What Is Molecular Dynamics?

C.B. Fox

Molecular dynamics is the study of the way that atoms and molecules move. The direct observation of these particles is not always possible, so scientists study molecular dynamics by using mathematical formulas. These formulas are programmed into computers which allow scientists to simulate the motion of various atoms and molecules. Though real particles are not used in the study of molecular dynamics. The results of the simulations are considered to be reasonably accurate.

Scientist with beakers
Scientist with beakers

The study of molecular dynamics is a type of virtual experiment. By studying the behavior of virtual molecules, scientists can make predictions about how real molecules might behave. Though no real molecules are used, the results of these simulated experiments are considered accurate. Adjusting certain parameters in the equations makes the experiments more precise.

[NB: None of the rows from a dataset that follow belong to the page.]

Lemma forallb_false_inv {A : Type} (f : A -> bool) (l : list A) :
  forallb f l = false -> exists x, In x l /\ f x = false.
Proof.
  induction l as [|a l IH]; [discriminate|].
  cbn [forallb]. destruct (f a) eqn:Ha; cbn [andb]; intros H.
  - destruct (IH H) as [x [Hx Hbad]]. exists x. split; [now right|assumption].
  - exists a. split; [now left|assumption].
Qed.

(** The reply loop in full: the words when every checksum matches, the
    error otherwise. *)
Lemma for_each_read_word_spec (buf : list Z) (n : nat) (w : world) :
  forall (idx : list nat) (acc : list Z),
  (3 * n <= length buf)%nat ->
  (forall i, In i idx -> (i < n)%nat) ->
  for_each idx (read_word buf) acc w =
    if forallb (crc_okb buf) idx
    then (Return (acc ++ map (word_at buf) idx), w)
    else (Raise (RuntimeError "CRC Error"), w).
Proof.
  intros idx acc Hlen Hall.
  destruct (forallb (crc_okb buf) idx) eqn:Hf.
  - apply (for_each_read_word_ok buf n); [assumption|].
    intros i Hi. split; [now apply Hall|].
    rewrite forallb_forall in Hf. now apply Hf.
  - destruct (forallb_false_inv _ _ Hf) as [i [Hi Hbad]].
    now apply (for_each_read_word_bad buf n w i).
Qed.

Simulations of molecular dynamics are used to make virtual observations of the movement of particles. In a laboratory, it is not always possible or practical to make actual observations of molecular movement, so mathematical simulation and computer modeling are used instead. The benefits of these types of experiments are that motion can be observed for an extended period of time, that it can be observed from closer up, and that conditions, such as extremes in pressure or temperature which are not practical in the lab, can be simulated.

Computers are able to display a visual representation of the movement of atoms and molecules by solving mathematical equations. The equations are based on Newton's laws and can accurately predict the motion of most atoms and molecules. Simulation programs use the equations to represent the forces that act on the particles and the movement of the atoms in three dimensional space. It is also possible to track the movement of an atom or molecule over time using these formulas.

Molecular dynamics can also be used to observe the relationships between atoms and molecules. The simulation programs track the molecular bonds that are formed and broken and adjust the equations accordingly. Though the equations used are based on Newton's laws of motion, in most cases they can be applied to the motion of very small particles. Occasionally, the laws that govern the movement of quantum particles must be used in the molecular dynamics equations to correctly describe particle motion.